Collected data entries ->
————————

Lemma truthy_idempotent o : truthy (truthy o) = truthy o.
Proof. destruct o as [[|c s]|]; reflexivity. Qed.

Lemma truthy_nonempty url : url <> "" -> truthy (Some url) = Some url.
Proof. destruct url; [congruence|reflexivity]. Qed.

(** the build on a configuration that passes [validateVaultConfig], with
    [rate] the value of its rate *)
Lemma buildCreateVaultTx_valid packageId params tx rate :
  validateVaultConfig (configOf params) = Return tt ->
  validateRate (CreateVaultParams.rate params) = Return rate ->
  let n := List.length tx in
  let iconUrl := CreateVaultParams.iconUrl params in
  buildCreateVaultTx packageId params tx =
    if MAX_U64 <? rate
    then ((tx ++ auxiliaryCalls n iconUrl)%list, Throw TypeError)
    else ((tx ++ auxiliaryCalls n iconUrl
              ++ [createVaultCall packageId params rate (optionUrlHandle n iconUrl)])%list,
          Return tt).
Proof.
  intros Hvalid Hrate n iconUrl. rewrite buildCreateVaultTx_eq. cbv zeta.
  destruct (encodeCreateVaultArguments_valid params
              (optionUrlHandle (List.length tx) (CreateVaultParams.iconUrl params)) Hvalid)
    as (rate' & Hrate' & ->).
  assert (rate' = rate) as -> by congruence.
  now destruct (MAX_U64 <? rate).
Qed.

(** [createVault] on a configuration whose rate is above [MAX_U64]: the
    validation passes, the auxiliary calls are appended, and the encoding of
    the rate throws *)
Lemma createVault_rate_above packageId config treasury tx rate :
  validateVaultConfig config = Return tt ->
  validateRate (VaultConfig.rate config) = Return rate ->
  MAX_U64 < rate ->
  createVault packageId config treasury tx
  = ((tx ++ auxiliaryCalls (List.length tx) (VaultConfig.iconUrl config))%list,
     Throw TypeError).
Proof.
  intros Hvalid Hrate Habove. unfold createVault, bindB, lift. rewrite Hvalid.
  assert (validateVaultConfig
            (configOf (CreateVaultParams.mk (VaultConfig.rate config) treasury
               (VaultConfig.rateDecimals config) (VaultConfig.symbol config)
               (VaultConfig.name config) (VaultConfig.description config)
               (truthy (VaultConfig.iconUrl config))
               (VaultConfig.inputCoinType config) (VaultConfig.outputCoinType config)))
          = Return tt) as Hvalid'.
  { revert Hvalid. unfold validateVaultConfig, configOf. cbn.
    now rewrite truthy_idempotent. }
  rewrite (buildCreateVaultTx_valid _ _ _ rate Hvalid' Hrate). cbv zeta.
  cbn [CreateVaultParams.iconUrl].
  destruct (Z.ltb_spec MAX_U64 rate); [|lia].
  unfold auxiliaryCalls. now rewrite truthy_idempotent.
Qed.
(** * luxafor_ble.const: BLE constants of the Luxafor Dot

    A shallow embedding of [src/luxafor_ble/const.py]: the module constants,
    the six [IntEnum] classes, the [uuid] property of [DotCharacteristic]
    and the compiled MAC address pattern, with the parts of Python's
    [enum], [str.format], [uuid.UUID] and [re] that the module calls.
    [IS_LINUX], read from the platform when the module is imported, takes
    no part in what follows and is left out. *)

From Stdlib Require Import ZArith NArith String Ascii List Bool Lia.
Import ListNotations.

Local Open Scope Z_scope.

(** ** Python strings and exceptions *)

(** A Python [str] is a sequence of Unicode code points. *)
Definition char := N.
Definition str := list char.

(** The [str] written by an ASCII literal of the source. *)
Definition lit (s : string) : str := map N_of_ascii (list_ascii_of_string s).

Definition str_eqb (a b : str) : bool :=
  if list_eq_dec N.eq_dec a b then true else false.

(** What the [ValueError]s raised along the paths of this module say. *)
Inductive error_message : Type :=
| not_a_valid (value : Z) (qualname : str)
    (* "%r is not a valid %s" % (value, cls.__qualname__), from enum *)
| badly_formed_hexadecimal_UUID_string
| int_is_out_of_range
| invalid_literal_for_int (s : str)
| invalid_format_string.

Inductive exn : Type :=
| ValueError (m : error_message)
| IndexError.

(** A call either returns a value or raises. *)
Inductive result (A : Type) : Type :=
| Return (a : A)
| Raise (e : exn).
Arguments Return {A} a.
Arguments Raise {A} e.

————————

Assignment -> Quote the records from their first line to the line with "assert (rate' = rate) as -> by congruence.", inclusive, without adding or dropping anything.

Written answer ->
Lemma truthy_idempotent o : truthy (truthy o) = truthy o.
Proof. destruct o as [[|c s]|]; reflexivity. Qed.

Lemma truthy_nonempty url : url <> "" -> truthy (Some url) = Some url.
Proof. destruct url; [congruence|reflexivity]. Qed.

(** the build on a configuration that passes [validateVaultConfig], with
    [rate] the value of its rate *)
Lemma buildCreateVaultTx_valid packageId params tx rate :
  validateVaultConfig (configOf params) = Return tt ->
  validateRate (CreateVaultParams.rate params) = Return rate ->
  let n := List.length tx in
  let iconUrl := CreateVaultParams.iconUrl params in
  buildCreateVaultTx packageId params tx =
    if MAX_U64 <? rate
    then ((tx ++ auxiliaryCalls n iconUrl)%list, Throw TypeError)
    else ((tx ++ auxiliaryCalls n iconUrl
              ++ [createVaultCall packageId params rate (optionUrlHandle n iconUrl)])%list,
          Return tt).
Proof.
  intros Hvalid Hrate n iconUrl. rewrite buildCreateVaultTx_eq. cbv zeta.
  destruct (encodeCreateVaultArguments_valid params
              (optionUrlHandle (List.length tx) (CreateVaultParams.iconUrl params)) Hvalid)
    as (rate' & Hrate' & ->).
  assert (rate' = rate) as -> by congruence.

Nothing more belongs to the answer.